[
https://issues.apache.org/jira/browse/HBASE-3047?page=com.atlassian.jira.plugin.system.issuetabpanels:comment-tabpanel&focusedCommentId=12915992#action_12915992
]
HBase Review Board commented on HBASE-3047:
-------------------------------------------
Message from: "Jonathan Gray" <[email protected]>
-----------------------------------------------------------
This is an automatically generated e-mail. To reply, visit:
http://review.cloudera.org/r/915/#review1349
-----------------------------------------------------------
Overall this looks like a good improvement over what we had. I'm still a
little confused about isRunningCluster (or isProperRunningCluster per comments).
Repeat from inline comments, but, is there ever a time a single region is
deployed and we don't want to trigger the failover codepath?
Isn't the case we're really protecting against here that the cluster was not
shutdown properly so the cluster status flag is up when it shouldn't be?

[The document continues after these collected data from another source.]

Lemma crossRunText_of_invariants (scanned : list RunPtr) (p : Placeholder) :
  Forall (fun run => inDocument (heap run) docBytes) scanned ->
  structuralInvariant cfg heap docBytes p ->
  spansBetween cfg heap docBytes scanned p ->
  crossRunText cfg heap docBytes scanned p.
Proof.
  intros Hdoc (ro & io & rc & ic & Hopen & Hclose & Hdo & Hdc & _ & Hshape)
         Hbetween Hlen.
  destruct (Hshape Hlen) as (first & last & Hfrags & Hend & _ & Hlast & Hrun).
  destruct (Hbetween first _ Hfrags)
    as (pre & between & suffix & c & ic' & Hclose' & Hscanned & Hspans).
  { intros H. apply app_eq_nil in H. destruct H as [_ H]. discriminate. }
  rewrite Hclose in Hclose'. inversion Hclose'; subst c ic'. clear Hclose'.
  assert (Hro : ro = FragRun first /\ io = Start (FragPosition first)).
  { unfold openingOf in Hopen. rewrite Hfrags in Hopen.
    inversion Hopen. split; reflexivity. }
  destruct Hro as [Hro Hio].
  exists ro, io, rc, ic, pre, between, suffix.
  split; [exact Hopen|]. split; [exact Hclose|].
  split; [exact Hdo|]. split; [exact Hdc|].
  split; [rewrite Hro; exact Hscanned|].
  intros Hfree. specialize (Hspans Hfree).
  split; [exists first, (map (wholeRun heap docBytes) (SpanRun first) ++ [last]);
          split; [exact Hfrags | exact Hspans]|].
  destruct (delimiterAt_inside _ _ _ Hdo) as [Hio_in HdocA].
  destruct (delimiterAt_inside _ _ _ Hdc) as [Hic_in HdocC].
  assert (Hp : p = {| Fragments :=
                        first :: map (wholeRun heap docBytes) (SpanRun first)
                                 ++ [last] |})
    by (destruct p; simpl in Hfrags; rewrite Hfrags; reflexivity).
  rewrite Hp.
  rewrite (Text_of_fragments first last (SpanRun first) (ic + 1)).
  - rewrite Hspans, Hrun, <- Hro, <- Hio. reflexivity.
  - rewrite <- Hro. exact HdocA.
  - rewrite Hspans. rewrite Hscanned in Hdoc.
    apply Forall_app in Hdoc. destruct Hdoc as [_ Hdoc].
    inversion Hdoc as [|? ? _ Hdoc']; subst.
    apply Forall_app in Hdoc'. destruct Hdoc' as [Hdoc' _]. exact Hdoc'.
  - rewrite Hrun. exact HdocC.
  - rewrite <- Hro, <- Hio. lia.
  - exact Hend.
  - exact Hlast.
  - rewrite Hrun. lia.
Qed.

And does this handle case that cluster is killed quickly and then restarted
again so the master ephemeral node is actually still there? Then the RS will
have master node and cluster up node and startup but potentially without a real
master?
trunk/src/main/java/org/apache/hadoop/hbase/catalog/CatalogTracker.java
<http://review.cloudera.org/r/915/#comment4482>
Why is this an "implementation"? Doesn't the HRI represent the actual
connection object? I get that it's an implementation of HRI but normally that
would be used in class names implementing? No biggie, should just be
consistent and seems a weird name to me (I think I was referring to this stuff
as "connection" elsewhere in the class in method names/variable names)
trunk/src/main/java/org/apache/hadoop/hbase/master/HMaster.java
<http://review.cloudera.org/r/915/#comment4481>
Is this really the exception we want to throw (commons.lang)? Or this is
just short-term temporary?
trunk/src/main/java/org/apache/hadoop/hbase/master/HMaster.java
<http://review.cloudera.org/r/915/#comment4483>
yay thanks
trunk/src/main/java/org/apache/hadoop/hbase/master/HMaster.java
<http://review.cloudera.org/r/915/#comment4484>
So case that we are adding for here (but just throwing exception for now)
is master came up, did not think it was fresh cluster (because cluster status
flag in zk up? maybe note in comments above?), but we determine the cluster was
not running because ROOT and META are not assigned.
What about case where other regions are assigned? Should this check
actually be whether _any_ regions are assigned? I think we discussed this, and
I think looking for root/meta covers most cases, but maybe add a TODO?
Though, even in failover case, we'll need to handle ROOT/META not being
properly assigned, so if _any_ regions are assigned we would trigger failover,
if no regions assigned we would assume it actually is a cluster startup and go
into the branch of code which currently throws the exception.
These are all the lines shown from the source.